Question: How does one formulate a back propagation algorithm (either batch, gradient, anything that works) for a neural net, playing a game of Tic Tac Toe?
(Java is being utilized)
Scenario: There are 9 input neurons, one for each square. A value of -1 represents X, 1 represents O, and 0 represents an empty space. These values are stored in 1x10 array (the tenth input being bias). These lead to a single hidden layer, with n nodes (n selected on boot). The weights between the input and hidden layer are stored in a 10 x n array. A typical sigmoid activation function is used on the hidden layer. The hidden layer then leads to 9 output neurons, with weights stored in a n x 9 array. A separate function is used to normalize the output, dividing every point by the largest output, and whichever neuron is storing "1", the next move is made there. I've gotten this portion to work.

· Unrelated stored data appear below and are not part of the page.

Fixpoint runes (l : list Z) : list Z :=
  match l with
  | [] => []
  | b0 :: l1 =>
      if b0 <? 128 then b0 :: runes l1
      else match lead_byte b0, l1 with
      | Some (lo, hi, n), b1 :: l2 =>
          if negb (cont b1 lo hi) then rune_error :: runes l1
          else match n, l2 with
          | 1%nat, _ => Z.lor (Z.shiftl (Z.land b0 31) 6) (Z.land b1 63) :: runes l2
          | _, b2 :: l3 =>
              if negb (cont b2 128 191) then rune_error :: runes l1
              else match n, l3 with
              | 2%nat, _ =>
                  Z.lor (Z.lor (Z.shiftl (Z.land b0 15) 12) (Z.shiftl (Z.land b1 63) 6))
                        (Z.land b2 63) :: runes l3
              | _, b3 :: l4 =>
                  if negb (cont b3 128 191) then rune_error :: runes l1
                  else Z.lor (Z.lor (Z.shiftl (Z.land b0 7) 18) (Z.shiftl (Z.land b1 63) 12))
                             (Z.lor (Z.shiftl (Z.land b2 63) 6) (Z.land b3 63)) :: runes l4
              | _, [] => rune_error :: runes l1
              end
          | _, [] => rune_error :: runes l1
          end
      | _, _ => rune_error :: runes l1
      end
  end.

Definition bytes_of (s : string) : list Z :=
  map (fun c => Z.of_nat (nat_of_ascii c)) (String.list_ascii_of_string s).

Definition podvmNamePrefix : string := "podvm".

Section Names.

(** [unicode.ToLower] outside of ASCII. *)
Context (unicode_lower : Z -> Z).

Definition ToLower_rune (c : Z) : Z :=
  if c <? 128 then (if cont c 65 90 then c + 32 else c) else unicode_lower c.

(** [strings.ToLower] maps every rune and re-encodes; ranging over the result
    gives the mapped runes. *)
Definition sanitize_rune (c : Z) : Z :=
  if (cont c 97 122 || cont c 48 57 || (c =? 45))%bool then c else 45.

Definition sanitize (input : string) : string :=
  String.string_of_list_ascii
    (map (fun c => ascii_of_nat (Z.to_nat (sanitize_rune (ToLower_rune c))))
         (runes (bytes_of input))).

Definition GenerateInstanceName (podName0 sandboxID0 : string) (podvmNameMax : Z)
    : outcome string :=
  let podName := sanitize podName0 in
  let sandboxID := sanitize sandboxID0 in
  let prefixLen := Z.of_nat (String.length podvmNamePrefix) in
  let podNameLen := Z.of_nat (String.length podName) in
  let name (n : Z) :=
    podvmNamePrefix +:+ "-" +:+ take_bytes (Z.to_nat n) podName +:+ "-" +:+ take_bytes 8 sandboxID in
  if ((0 <? podvmNameMax) && (podvmNameMax <? prefixLen + podNameLen + 10))%bool then
    let podNameLen' := podvmNameMax - prefixLen - 10 in
    if podNameLen' <? 0 then Panic else Return (name podNameLen')
  else Return (name podNameLen).

End Names.

(** ** Reference definitions *)

(** The first element of the list that fits: what the bisection stands for. *)
Definition first_fit (p : InstanceTypeSpec -> bool) (l : list InstanceTypeSpec) : option string :=
  InstanceType <$> List.find p l.

(** The list offers more vCPUs with more memory: then a request that fits one
    entry fits every later one. *)
Definition scales (l : list InstanceTypeSpec) : Prop :=
  StronglySorted (fun a b => Memory a <= Memory b /\ VCPUs a <= VCPUs b) l.

(** ** Lemmas *)

Lemma slice_contains_spec l s : slice_contains l s = true <-> s ∈ l.
Proof.
  induction l as [|x l IH]; simpl; [split; [done|by intros ?%not_elem_of_nil]|].
  rewrite elem_of_cons. destruct (String.eqb x s) eqn:E; bool_to_prop; subst; [tauto|].
  rewrite IH. intuition congruence.
Qed.

Lemma FilterOutGPU_elem l s : s ∈ FilterOutGPUInstances l <-> s ∈ l /\ GPUs s = 0.
Proof.
  induction l as [|x l IH]; simpl; [by rewrite elem_of_nil; intuition|].
  rewrite elem_of_cons. destruct (GPUs x =? 0) eqn:E; bool_to_prop.
  - rewrite elem_of_cons, IH. naive_solver.
  - rewrite IH. naive_solver.
Qed.

Lemma lessResources_lex a b :
  lessResources a b = true <->
  GPUs a < GPUs b \/
  GPUs a = GPUs b /\ (Memory a < Memory b \/ Memory a = Memory b /\ VCPUs a < VCPUs b).
Proof. unfold lessResources. go_cases; rewrite ?Z.ltb_lt; bool_to_prop; lia. Qed.

Lemma lessResources_lex_false a b :
  lessResources a b = false <->
  GPUs b < GPUs a \/
  GPUs a = GPUs b /\ (Memory b < Memory a \/ Memory a = Memory b /\ VCPUs b <= VCPUs a).
Proof. unfold lessResources. go_cases; rewrite ?Z.ltb_ge; bool_to_prop; lia. Qed.

Lemma lessResources_order : strict_weak_order lessResources.
Proof.
  repeat split; intros; rewrite ?lessResources_lex, ?lessResources_lex_false in *; lia.
Qed.

Lemma at_index_Some l p i s : l !! i = Some s -> at_index l p i = p s.
Proof. unfold at_index. by intros ->. Qed.

(** What a search over the list yields, whatever the predicate. *)
Lemma search_sound l p i :
  i = sort_Search (length l) (at_index l p) ->
  match l !! i with
  | Some s => p s = true
  | None => i = length l
  end.
Proof.
  intros ->. destruct (sort_Search_spec (length l) (at_index l p)) as (Hle & Hin & _).
  destruct (l !! _) as [s|] eqn:E.
  - rewrite <- (at_index_Some _ p _ _ E). by apply Hin, (lookup_lt_Some _ _ _ E).
  - apply lookup_ge_None in E. lia.
Qed.

Lemma find_least l p i s :
  l !! i = Some s -> p s = true ->
  (forall j, (j < i)%nat -> at_index l p j = false) -> List.find p l = Some s.
Proof.
  revert i. induction l as [|x l IH]; intros [|i] Hi Hp Hb; simplify_eq/=.
  - by rewrite Hp.
  - pose proof (Hb 0%nat ltac:(lia)) as H0. unfold at_index in H0. simpl in H0. rewrite H0.
    apply (IH i); [done..|]. intros j Hj. apply (Hb (S j)). lia.
Qed.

The cost function is as follows- Every board has an "advantage", which is equal to 10(turns till lose) - 8(turns till win) - 100(boolean invalid[i.e. placing a piece over another piece]). A negative advantage is bad for the AI, positive is good. Cost therefore, is cost = 1/2(best possible delta(advantage), - the delta(advantage) that the AI comes up with)^2. Squared in order to make the function convex, multiplied by .5 for the power rule to make it cleaner.
Here lies the problem: I need to calculate the derivative, so I know what way is down hill. How do I calculate the derivative for the advantage function, if it uses if statements, loops, etc.? It really is more of an operator, than a function- is there a way to re-write a cost function for tic-tac-toe which would be more conducive to machine learning? Or is there a way to derive around this?
I hope I explained that correctly- P.S. This is not for a class, rather my own blatant curiosity.